The Binding Argument
Jason Stanley claims that
the following kind of argument is generally sound.
(1) It is possible to interpret In every room in Johns house, every bottle
is in the corner as being true iff in every room in Johns house, every bottle
in that room is in the corner.
(2) Hence the logical form of Every bottle is
in the corner includes a quantifier domain restrictor, as it might be the
property being in this room, which is bound by the outermost quantifier
in the longer sentence.
This is a move in a dispute between those
who say that Every bottle is in the corner expresses the proposition that
every bottle whatsoever is in the corner, or perhaps expresses no proposition
at all, and only conveys the proposition that every bottle in this room is
in the corner. Jason thinks that the restriction to bottles in this room is not
pronounced, but it is articulated – it is a genuine feature of the syntax of
the sentence, and of the proposition that sentence expresses.

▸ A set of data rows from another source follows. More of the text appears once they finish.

Definition fenced (m : @machine S) : Prop :=
  recoveryComplete (m_node m) = false /\ leader (n_election (m_node m)) = false.

Lemma recovery_failed_fenced m : fenced (recovery_failed m).
Proof. split; reflexivity. Qed.

(** The end of a replay: recovered, or its progress could not be persisted. *)
Lemma finish_cases env (m : @machine S) : publicationUncertain (n_durable (m_node m)) = false ->
  lastApplied (m_node m) <= commitIndex (m_node m) ->
  c_applied (persistedState (n_durable (m_node m))) <= c_commit (persistedState (n_durable (m_node m))) ->
  let m' := finish_replay env m in
  (recoveryComplete (m_node m') = true /\ m_state m' = m_state m /\ lastApplied (m_node m') = lastApplied (m_node m) /\
   commitIndex (m_node m') = commitIndex (m_node m) /\ n_log (m_node m') = n_log (m_node m)) \/
  rp_io env <> PersistOk /\ fenced m'.
Proof.
  intros Hu H1 H2 m'. unfold m', finish_replay.
  destruct (persistProgress (rp_io env) (m_node m)) as [[u|e] n'] eqn:Hn.
  - left. apply persist_core in Hn as [_ Hl Hc Ha _ _ _]. cbn. auto.
  - right. split; [|apply recovery_failed_fenced]. intros Hio. rewrite Hio in Hn.
    destruct (persistProgress_ok _ Hu H1 H2) as [n'' Hn']. congruence.
Qed.

(** The log a recovered node has. *)
Lemma recovered_wf m rvs lo si st : booting m rvs lo si st ->
  log_wf (mkLog (write_records rvs.*1) (lo + Z.of_nat (length rvs) - 1)
            (if si <? lo + Z.of_nat (length rvs) - 1 then match last rvs with Some rv => rec_term rv.1 | None => 0 end else st) si st)
    lo rvs.*1.
Proof.
  intros [_ Hok Hc Hlo _ Hsi [_ Hst] Hagree _ _].
  split; cbn [log_file lastIndex lastEntryTerm lastSnapshotIndex lastSnapshotTerm]; rewrite ?length_fmap; auto; try lia.
  - apply Forall_fmap. eapply Forall_impl; [exact Hok|]. intros rv [H _]. exact H.
  - rewrite fmap_last. destruct (last rvs) as [rv|] eqn:El.
    2:{ apply last_None in El as ->. cbn [length fmap option_fmap option_map] in *. rewrite (proj2 (Z.ltb_ge si _)) by lia. reflexivity. }
    cbn. destruct (si <? _) eqn:Es; [reflexivity|]. symmetry. apply Hagree.
    + apply list_elem_of_fmap. exists rv. split; [reflexivity|]. rewrite last_lookup in El. eapply list_elem_of_lookup_2, El.
    + rewrite last_lookup in El.
      assert (E : (rec_index <$> rvs.*1) !! pred (length rvs) = Some (rec_index rv.1)) by (rewrite !list_lookup_fmap, El; reflexivity).
      unfold contiguous in Hc. rewrite Hc, lookup_seqZ in E. lia.
Qed.

(** A node that has recovered up to [commit], with the log [rvs]. *)
Definition recovered (m : @machine S) (s : S) (commit lo : Z) (rvs : entries) : Prop :=
  recoveryComplete (m_node m) = true /\ m_state m = s /\ lastApplied (m_node m) = commit /\
  commitIndex (m_node m) = commit /\ log_wf (n_log (m_node m)) lo rvs.*1.

(** With no entries there is nothing to replay. *)
Lemma recover_empty env m n lo si st : booting m [] lo si st -> loaded m n [] si st ->
  log_wf (mkLog (write_records []) (lo + Z.of_nat 0 - 1) (if si <? lo + Z.of_nat 0 - 1 then 0 else st) si st) lo [] ->
  let commit := Z.max (commitIndex (m_node m)) si in
  let m0 := mkMachine n (m_offset m) (m_state m) in
  let m' := if si <? commitIndex n then recovery_failed m0
            else if 0 <? si then finish_replay env (mkMachine (set_applied (set_commit n si) si) (m_offset m) (m_state m))
            else mkMachine (set_recovery n true) (m_offset m) (m_state m) in
  if commit <=? lo + Z.of_nat 0 - 1 then recovered m' (m_state m) commit lo [] \/ rp_io env <> PersistOk /\ fenced m' else fenced m'.
Proof.
  intros [_ _ _ Hlo Hmax Hsi _ _ Hcert [[Ha0 Hap] Hdur]] [Ll Lc La Ld] W commit m0 m'. cbn [length] in Hsi.
  assert (Hsl : lo = si + 1) by lia. rewrite (proj2 (Z.ltb_ge si _)) in W by lia. unfold m'. rewrite Lc. fold commit.
  destruct (Z.leb_spec commit (lo + Z.of_nat 0 - 1)).
  2:{ rewrite (proj2 (Z.ltb_lt si commit)) by lia. apply recovery_failed_fenced. }
  assert (Hcs : commit = si) by lia. rewrite (proj2 (Z.ltb_ge si commit)) by lia.
  assert (Hlog : log_wf (n_log n) lo []) by (rewrite Ll; replace si with (lo + Z.of_nat 0 - 1) at 1 by lia; exact W).
  destruct (0 <? si) eqn:E0.
  - destruct (finish_cases env (mkMachine (set_applied (set_commit n si) si) (m_offset m) (m_state m))) as [(F1 & F2 & F3 & F4 & F5)|F].
    + cbn. rewrite Ld. exact Hcert.
    + cbn. lia.
    + cbn. rewrite Ld. exact Hdur.
    + left. unfold recovered. rewrite F1, F2, F3, F4, F5. cbn. rewrite Hcs. auto.
    + right. exact F.
  - left. unfold recovered. cbn. rewrite La, Lc. fold commit. split_and!; auto; lia.
Qed.

Lemma recover_some env m n rvs lo si st : rp_loaded env = true -> booting m rvs lo si st -> loaded m n rvs si st ->
  log_wf (mkLog (write_records rvs.*1) (lo + Z.of_nat (length rvs) - 1)
            (if si <? lo + Z.of_nat (length rvs) - 1 then match last rvs with Some rv => rec_term rv.1 | None => 0 end else st) si st)
    lo rvs.*1 -> rvs <> [] ->
  let commit := Z.max (commitIndex (m_node m)) si in
  let from := if rp_clean env && (Z.max (lastApplied (m_node m)) si =? commit) then commit else si in
  let committed := take (Z.to_nat (commit - from)) (drop (Z.to_nat (from + 1 - lo)) rvs) in
  let m' := replay_log env si st true (persisted 0 rvs) (mkMachine n (m_offset m) (m_state m)) in
  match run_entries rec_term false committed (m_state m) with
  | Some s =>
      if commit <=? lo + Z.of_nat (length rvs) - 1
      then recovered m' s commit lo rvs \/ rp_io env <> PersistOk /\ fenced m'
      else fenced m'
  | None => fenced m'
  end.
Proof.
  intros Hloaded B [Ll Lc La Ld] W Hne commit from committed m'.
  destruct B as [_ Hok Hc Hlo Hmax Hsi _ _ Hcert [[Ha0 Hap] Hdur]].
  assert (Hfence : forall m0 : @machine S,
    match run_entries rec_term false committed (m_state m) with Some _ => fenced (recovery_failed m0) | None => fenced (recovery_failed m0) end)
    by (intros m0; destruct (run_entries _ _ _ _); apply recovery_failed_fenced).
  unfold m', replay_log. cbn [m_node m_offset m_state].
  destruct (last rvs) as [rvl|] eqn:El; [|apply last_None in El; congruence].
  replace (max_entry (persisted 0 rvs)) with (lo + Z.of_nat (length rvs) - 1, rec_term rvl.1).
  2:{ symmetry. unfold max_entry. rewrite (max_entry_from rvs lo) by (auto; lia). rewrite El. reflexivity. }
  rewrite Hloaded, Lc. cbn [andb]. fold commit. rewrite (Z.max_l (lo + _ - 1)) by lia.
  rewrite (proj2 (Z.ltb_ge commit commit)) by lia.
  destruct (_ <? commit) eqn:Ec.
  { rewrite (proj2 (Z.leb_gt commit _)) by lia. apply Hfence. }
  rewrite (proj2 (Z.leb_le commit _)) by lia. rewrite Ll. cbn [set_lastIndex log_file lastIndex lastSnapshotIndex lastSnapshotTerm].
  rewrite (Z.max_r si) by lia. rewrite andb_true_r. cbn [set_log lastApplied]. rewrite La.
  replace (if rp_clean env && _ then Z.max (lastApplied (m_node m)) si else si) with from.
  2:{ unfold from. destruct (rp_clean env); [|reflexivity]. cbn [andb]. destruct (Z.eqb_spec (Z.max (lastApplied (m_node m)) si) commit); [congruence|reflexivity]. }
  assert (Hfrom : si <= from <= commit) by (unfold from; destruct (_ && _); lia). rewrite u64_id by lia.
  pose proof (replay_written commit rvs lo 0 from 0 (m_state m) Hc ltac:(lia) ltac:(lia) Hmax ltac:(lia)) as Hrep.
  cbv zeta in Hrep. fold committed in Hrep.
  destruct (run_entries rec_term false committed (m_state m)) as [s|].
  2:{ destruct (replay_entries _ _ _ _ _ _ _); [contradiction|apply recovery_failed_fenced..]. }
  destruct Hrep as [o ->]. replace (Z.max from (Z.min commit _)) with commit by lia.
  rewrite (proj2 (Z.ltb_ge commit commit)) by lia.
  match goal with |- context [finish_replay env ?m0] => destruct (finish_cases env m0) as [(F1 & F2 & F3 & F4 & F5)|F] end.
  - cbn. rewrite Ld. exact Hcert.
  - cbn. rewrite Lc. fold commit. lia.
  - cbn. rewrite Ld. exact Hdur.
  - left. unfold recovered. rewrite F1, F2, F3, F4, F5. cbn [m_node m_state set_log set_applied lastApplied commitIndex n_log]. rewrite Lc.
    do 4 (split; [reflexivity|]). unfold set_lastIndex. cbn [log_file lastIndex lastEntryTerm lastSnapshotIndex lastSnapshotTerm].
    replace (if rp_trimmed env then _ else _) with (write_records rvs.*1); [exact W|].
    destruct (rp_trimmed env); [rewrite trim_written by auto|]; reflexivity.
  - right. exact F.
Qed.

End Recovery.

(** ** Examples *)

#[local] Existing Instance digits_text.
#[local] Existing Instance rle_lz4.

(** A state machine that keeps what it is given. *)
#[local] Instance trace_machine : StateMachine (list json) :=
  { sm_apply payload s := (Some true, s ++ [payload]); sm_visible _ _ := true }.

Definition sample_entries : entries := [sample_record 1; sample_record 2; sample_record 3].

Lemma sample_entries_ok : Forall entry_ok sample_entries.
Proof. do 3 (apply Forall_cons_2; [apply sample_record_ok; lia|]). apply Forall_nil_2. Qed.

(** Entries 1 to 3 of term 2, two of them committed, one applied. *)
Definition node_with (l : log_state) (term commit applied : Z) : raft_node :=
  mkNode (str "a") true false (mkElection term [] [] false true) (mkDurable (mkConsensus term [] commit applied) false None) l commit applied.

Definition booting_machine : @machine (list json) :=
  mkMachine (node_with (mkLog (write_records sample_entries.*1) 0 0 0 0) 5 2 1) 0 [].

Definition replay_good : replay_env := mkReplay (Ok None) true false true true [] true PersistOk.

Lemma sample_booting : booting booting_machine sample_entries 1 0 0.
Proof.
  split; try reflexivity; try discriminate; cbn; try lia; try apply sample_entries_ok.
  intros r Hr Hi. exfalso. repeat (apply elem_of_cons in Hr as [->|Hr]; [cbn in Hi; lia|]). inversion Hr.
Qed.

This proposal has come in for some criticism
recently, especially in Ernest Lepore and Herman Cappelens paper in the most
recent Analysis.
Let me add my own little objection, mostly due to a conversation with Europa
Malynicz. (The examples are very close to ones she suggested, as I guess is the argument, but the usual disclaimer that all the faults are mine applies.) (3) is a well-formed sentence, and the quantifier here does not feel
like a null quantifier. It is just the kind of thing that could be said by a
rather cautious traveller.
(3) Everywhere
I go, I only drink bottled water.
Jasons argument is that the quantifier here
is not a null quantifier, so it must be binding something, so the embedded
sentence must have syntactic element that is bindable. Hence I guess (4) really
expresses the proposition (5).
(4) I
only drink bottled water.
(5) I
only drink bottled water at place x.
But it is quite implausible that this is
what (4) means. I dont think this is implausible for the reason Lepore &
Cappelen think it is implausible, that it puts too many variables into (4).
Maybe they are there, maybe they arent. I think it is implausible because it
suggests, falsely, that one could use (4) when at place x to express the
proposition that one only drinks bottled water at that place, even though you drink
tap water anywhere else. So I could use (4) here and now to express the
proposition that in Providence I only drink bottled water.
This argument needs one qualification. In
some contexts it is possible to use (4) to express the proposition that I only
drink bottled water in Providence. If I have just been asked a question about
Providence and especially its water quality, and I respond with (4), it will be
natural to view my utterance as being elliptical for the claim that I only
drink bottled water in Providence. But what Jason needs (I think) and what he
cant have (I also think) is a situation where I could use (4) to express that
proposition without it being simply elliptical.